Letter from Professor Walter 0. Spitzer

Sunday Times May 27 2001
http://www.sunday-times.co.uk/

Editor: In the course of travel in Europe, I read a surprising headline in USA Today, "Vaccine is off the hook as the cause of autism. But panel won't dismiss possibility."(See 1. below)

The two parts of the headline are contradictory. I had just finished reading the 74-page Report of the Institute of Medicine's Immunization Safety Review Committee (the panel) released on 4-23-01. There was nothing in the Report or its executive summary to justify such a headline in a reliable national newspaper. I can only link the headline's …"off the hook as the cause of autism" to a public statement of Dr. Marie McCormick, the chairperson of the Committee. In the Institute of Medicine (IOM) press conference she stated: "it [MMR] is as safe as a vaccine can get "(See 2. below)

As an individual evaluator, my view is that the IOM Report itself is 70% to 90% correct in its descriptions of the evidence and in its judgments. The Report concludes: "…evidence favors rejection of a causal relationship at the population level between MMR vaccine and autistic spectrum disorders…"(See 3. below) The foregoing is all based on lacking evidence. The Committee concedes that it could not "…exclude the possibility that MMR vaccine could contribute to ASD in a small number of children…."(See 3. below)

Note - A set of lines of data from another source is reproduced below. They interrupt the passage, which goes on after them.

(** The body of the loop, in terms of [storable]. *)
Definition save_step (now : Z) (wallet name avatar : string)
    (m : option Classifier.MetadataMap) (acc : Db.Database * nat)
    (tx : Classifier.Tx)
    : Db.Database * nat :=
  match storable (fst acc) wallet name avatar m tx with
  | Some (sig, t) =>
      (if Db.signature_taken sig (Db.kol_trades (fst acc)) then fst acc
       else with_row (fst acc)
              (row_of now wallet sig t (S (Db.kol_trades_seq (fst acc)))),
       S (snd acc))
  | None => acc
  end.

(** Does the index loop write the key [w] for [kol]: as its main wallet, or
    as one of its side wallets that pass the test of the inner loop? *)
Definition lists_wallet (w : string) (kol : Reference.Kol) : bool :=
  (JS.truthy_str (Reference.WalletAddress kol)
   && String.eqb (Reference.WalletAddress kol) w)
  || match Reference.SideWallets kol with
     | Some sws =>
         existsb (fun sw => Reference.tracked_side_wallet kol sw && String.eqb sw w) sws
     | None => false
     end.

(** Does the index loop add [w] to [SIDE_WALLET_SET] for [kol]? *)
Definition lists_side_wallet (w : string) (kol : Reference.Kol) : bool :=
  match Reference.SideWallets kol with
  | Some sws =>
      existsb (fun sw => Reference.tracked_side_wallet kol sw && String.eqb sw w) sws
  | None => false
  end.

(** The avatar the index stores for a KOL. *)
Definition indexed_avatar (kol : Reference.Kol) : string :=
  JS.or_else_str (Reference.Avatar kol) "/logo.png".

(** No main wallet address is the key "__proto__". *)
Definition plain_keys (COL_DATA : list Reference.Kol) : Prop :=
  Forall (fun kol => Reference.WalletAddress kol <> "__proto__") COL_DATA.

(** What a scan guarantees of a row it writes for [wallet]. *)
Definition scanned_row (wallet kolName : string) (row : Db.TradeRow) : Prop :=
  Db.wallet row = wallet
  /\ Db.kol_name row = JS.or_else_str kolName "Unknown"
  /\ (Db.action row = "Buy" \/ Db.action row = "Sell")
  /\ Db.token_symbol row <> ""
  /\ (String.length (Db.token_symbol row) <= 15)%nat
  /\ (Db.token_symbol row ∉ Classifier.SKIP_TOKENS)
  /\ (Db.token_mint row ∉ Classifier.SKIP_MINTS)
  /\ Db.signature row <> "".

(** How an ingestion path may change the stored trades: rows are only
    appended, signatures stay unique, and every new row satisfies [P]. *)
Definition grows_by (P : Db.TradeRow -> Prop) (db db' : Db.Database) : Prop :=
  Db.kol_trades db `prefix_of` Db.kol_trades db'
  /\ (Db.unique_signatures db -> Db.unique_signatures db')
  /\ (forall row, row ∈ Db.kol_trades db' -> row ∈ Db.kol_trades db \/ P row).
(** ** Messages on their way through the queue *)

(** A default-constructed message reads as the empty text, whatever its
    storage held. *)
Theorem cubeb_log_message_default_empty (uninit : list byte) :
  length uninit = CUBEB_LOG_MESSAGE_MAX_SIZE ->
  c_str (get (cubeb_log_message_default uninit)) = [] /\
  length (get (cubeb_log_message_default uninit)) = CUBEB_LOG_MESSAGE_MAX_SIZE.
Proof.
  intros Hlen. unfold get, cubeb_log_message_default; simpl storage.
  rewrite length_insert. split; [|done].
  by destruct uninit.
Qed.

(** [push] of a short text onto a queue with room, then the drain thread
    for as many messages as are queued. *)
Lemma push_drain (uninit str : list byte) (k : nat) (q : lock_free_queue)
    (w : world) :
  length uninit = CUBEB_LOG_MESSAGE_MAX_SIZE ->
  strlen str = Some k ->
  k < CUBEB_LOG_MESSAGE_MAX_SIZE ->
  msg_queue (instance w) = Some q ->
  length (items q) < capacity q ->
  g_cubeb_log_callback w <> nullptr ->
  exists w' q',
    (push uninit str ;; drain (S (length (items q)))) w = Returns (tt, w') /\
    trace w' = trace w ++
      map (fun msg => callback_called (g_cubeb_log_callback w) (c_str (get msg)) [])
          (items q) ++
      [callback_called (g_cubeb_log_callback w) (c_str str) []] /\
    msg_queue (instance w') = Some q' /\
    items q' = [] /\
    capacity q' = capacity q /\
    g_cubeb_log_level w' = g_cubeb_log_level w /\
    g_cubeb_log_callback w' = g_cubeb_log_callback w.
Proof.
  intros Hbuf Hk Hlt Hq Hroom Hcb.
  destruct (push_returns uninit str k q w Hbuf Hk Hlt Hq) as (msg & Htext & Hpush).
  unfold mbind, M_bind. rewrite Hpush.
  unfold enqueue. rewrite (proj2 (Nat.ltb_lt _ _)) by done. simpl snd.
  set (q1 := {| capacity := capacity q; items := items q ++ [msg] |}).
  set (w1 := with_instance _ w).
  destruct (drain_returns (S (length (items q))) w1 q1)
    as (w' & q' & Hrun & Hq' & Hcap & Hitems & _ & _ & Hlvl & Hcb' & Htr);
    [by destruct w | by destruct w |].
  exists w', q'. split; [done|].
  assert (trace w1 = trace w) as Htr1 by (by destruct w).
  assert (g_cubeb_log_callback w1 = g_cubeb_log_callback w) as Hcb1 by (by destruct w).
  assert (g_cubeb_log_level w1 = g_cubeb_log_level w) as Hlvl1 by (by destruct w).
  rewrite Htr, Htr1, Hcb1, Hlvl, Hcb', Hlvl1, Hcb1. simpl items in *.
  rewrite take_ge in Htr |- * by (rewrite length_app; simpl; lia).
  rewrite drop_ge in Hitems by (rewrite length_app; simpl; lia).
  rewrite map_app. simpl. rewrite Htext. by split_and!.
Qed.

(** Messages leave the queue in the order they were pushed: after a
    [push], the drain thread calls the callback on the entries that were
    queued before, in order, and then on the text just pushed. *)
Theorem push_then_drain_fifo (uninit m rest : list byte) (q : lock_free_queue)
    (w : world) :
  length uninit = CUBEB_LOG_MESSAGE_MAX_SIZE ->
  Forall (fun c => c <> NUL) m ->
  length m < CUBEB_LOG_MESSAGE_MAX_SIZE ->
  msg_queue (instance w) = Some q ->
  length (items q) < capacity q ->
  g_cubeb_log_callback w <> nullptr ->
  exists w',
    (push uninit (m ++ NUL :: rest) ;; drain (S (length (items q)))) w
    = Returns (tt, w') /\
    trace w' = trace w ++
      map (fun msg => callback_called (g_cubeb_log_callback w) (c_str (get msg)) [])
          (items q) ++
      [callback_called (g_cubeb_log_callback w) m []].
Proof.
  intros Hbuf Hm Hlen Hq Hroom Hcb.
  destruct (push_drain uninit (m ++ NUL :: rest) (length m) q w)
    as (w' & q' & Hrun & Htr & _); try done.
  - by apply strlen_text.
  - exists w'. split; [done|]. by rewrite Htr, c_str_text.
Qed.

(** A message logged with [cubeb_async_log] on a running logger with an
    empty queue reaches the callback at the next pass of the drain thread:
    the callback is called once, with the rendered text (cut to the
    capacity less one, and at its first NUL) and no further arguments. *)
Theorem cubeb_async_log_delivered (uninit_msg uninit_obj fmt : list byte)
    (args : list vararg) (q : lock_free_queue) (w : world) :
  length uninit_msg = CUBEB_LOG_MESSAGE_MAX_SIZE ->
  length uninit_obj = CUBEB_LOG_MESSAGE_MAX_SIZE ->
  msg_queue (instance w) = Some q ->
  items q = [] ->
  0 < capacity q ->
  g_cubeb_log_callback w <> nullptr ->
  exists w',
    (cubeb_async_log uninit_msg uninit_obj fmt args ;; drain 1) w = Returns (tt, w') /\
    trace w' = trace w ++
      [callback_called (g_cubeb_log_callback w)
         (c_str (take (CUBEB_LOG_MESSAGE_MAX_SIZE - 1) (format fmt args))) []] /\
    msg_queue (instance w') = Some q.
Proof.
  intros Hmsg Hobj Hq Hempty Hcap Hcb.
  destruct (vsnprintf_strlen uninit_msg fmt args Hmsg) as (k & Hk & Hlt).
  destruct (push_drain uninit_obj _ k q w Hobj Hk Hlt Hq)
    as (w' & q' & Hrun & Htr & Hq' & Hitems & Hcap' & _);
    [rewrite Hempty; simpl; lia | done |].
  rewrite Hempty in Hrun, Htr. simpl in Hrun, Htr.
  exists w'. unfold cubeb_async_log. split; [done|].
  rewrite Htr, vsnprintf_text by done. split; [done|].
  rewrite Hq'. f_equal.
  destruct q as [cap its], q' as [cap' its']; simpl in *. by subst.
Qed.

(** Without a queue (the logger was not started, or was stopped)
    [cubeb_async_log] dereferences the empty queue pointer, in both builds
    and for every template. *)
Theorem cubeb_async_log_without_queue (uninit_msg uninit_obj fmt : list byte)
    (args : list vararg) (w : world) :
  length uninit_msg = CUBEB_LOG_MESSAGE_MAX_SIZE ->
  msg_queue (instance w) = None ->
  cubeb_async_log uninit_msg uninit_obj fmt args w = Undefined.
Proof.
  intros Hmsg Hq.
  destruct (vsnprintf_strlen uninit_msg fmt args Hmsg) as (k & Hk & Hlt).
  unfold cubeb_async_log, push, cubeb_log_message_of. rewrite Hk.
  rewrite (proj2 (Nat.ltb_lt k _) Hlt), assert_true.
  destruct w as [lvl cb [oq sd th] tr]; simpl in Hq; subst oq.
  by destruct (CUBEB_LOG_MESSAGE_MAX_SIZE - 1 <? k).
Qed.
(** The twelve alternatives of the IPv6 pattern, in source order. *)
Definition ipv6Regex : regex :=
  AltOf
    [ Seq (Rep 7 7 group_colon) group;
      Seq (Rep 1 7 group_colon) (Chr ":");
      Seq (Rep 1 6 group_colon) (Seq (Chr ":") group);
      Seq (Rep 1 5 group_colon) (Rep 1 2 colon_group);
      Seq (Rep 1 4 group_colon) (Rep 1 3 colon_group);
      Seq (Rep 1 3 group_colon) (Rep 1 4 colon_group);
      Seq (Rep 1 2 group_colon) (Rep 1 5 colon_group);
      Seq group (Seq (Chr ":") (Rep 1 6 colon_group));
      Seq (Chr ":") (Alt (Rep 1 7 colon_group) (Chr ":"));
      Seq (Lit "fe80:")
          (Seq (Rep 0 4 (Seq (Chr ":") (Rep 0 4 hex)))
               (Seq (Chr "%") (Plus alnum)));
      Seq (Lit "::")
          (Seq (Rep 0 1 (Seq (Lit "ffff")
                             (Seq (Rep 0 1 (Seq (Chr ":") (Rep 1 4 (Chr "0"))))
                                  (Chr ":"))))
               dotted6);
      Seq (Rep 1 4 group_colon) (Seq (Chr ":") dotted6) ].

Definition isValidIP (ip : string) : bool :=
  test ipv4Regex ip || test ipv6Regex ip.

(** ** Records and contexts *)

(** [MMDBDataset.type]: ["asn" | "city" | "country"] *)
Inductive DatasetType : Type := asn | city | country.

Definition type_name (t : DatasetType) : string :=
  match t with
  | asn => "asn"
  | city => "city"
  | country => "country"
  end.

Record MMDBDataset : Type := {
  name : string;
  url : string;
  type : DatasetType
}.

(** [Response] of the reader and [MMDBRecord]: decoded objects. *)
Definition Response : Type := Object.
Definition MMDBRecord : Type := Object.

(** ** Type guards *)

Definition isAsnResponse (result : Response) : bool :=
  has_key "autonomous_system_number" result
  && typeof_number (field "autonomous_system_number" result).

Definition isCityResponse (result : Response) : bool :=
  has_key "city" result
  || has_key "location" result
  || has_key "postal" result
  || has_key "subdivisions" result.

Definition isCountryResponse (result : Response) : bool :=
  has_key "country" result || has_key "continent" result.

(** ** [transformResult] *)

Definition asn_fallback : MMDBRecord :=
  [ ("autonomous_system_number", JNum 0);
    ("autonomous_system_organization", JStr "Unknown") ].

Definition transformResult (result : Response) (datasetType : string) : MMDBRecord :=
  if String.eqb datasetType "asn" then
    if isAsnResponse result then result else asn_fallback
  else if String.eqb datasetType "city" then
    if isCityResponse result then result else []
  else if String.eqb datasetType "country" then
    if isCountryResponse result then result else []
  else result.

Section WithReader.

(** The [Reader<Response>] object of [mmdb-lib]: its state, and
    [reader.get(ip)], which yields a record or [null], or throws, and
    leaves the reader in a state of its choosing. *)
Variable Reader : Type.
Variable get : Reader -> string -> Completion (option Response) * Reader.

Record MMDBContext : Type := {
  dataset : option MMDBDataset;
  reader : option Reader
}.

Definition createMMDBContext : MMDBContext :=
  {| dataset := None; reader := None |}.

(** The context after a call that left its reader in state [rd]. *)
Definition with_reader (context : MMDBContext) (rd : Reader) : MMDBContext :=
  {| dataset := dataset context; reader := Some rd |}.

What is a small number of children? If the number were 5% of diagnosed autistics in any large developed country, that would be thousands of persons. The Report recommends: "Conduct further clinical and epidemiological studies of sufficient rigor to identify risk factors and biological markers of ASD…"(See 4. below)

I do not disagree with the Committee's opinions as cited except in degree. Expressed in simpler but consistent language, the IOM Report reads as follows: We do not know whether there is any link between MMR and any autistic disorder. The evidence is inconclusive. More study is needed. I agree with the three conclusions. But for McCormick to say in the releasing press conference, " it is as safe as a vaccine can get" imputes the Chair's personal opinion to the Committee as a whole. It is understandable that the lay press picked the wrong message from the wrong source.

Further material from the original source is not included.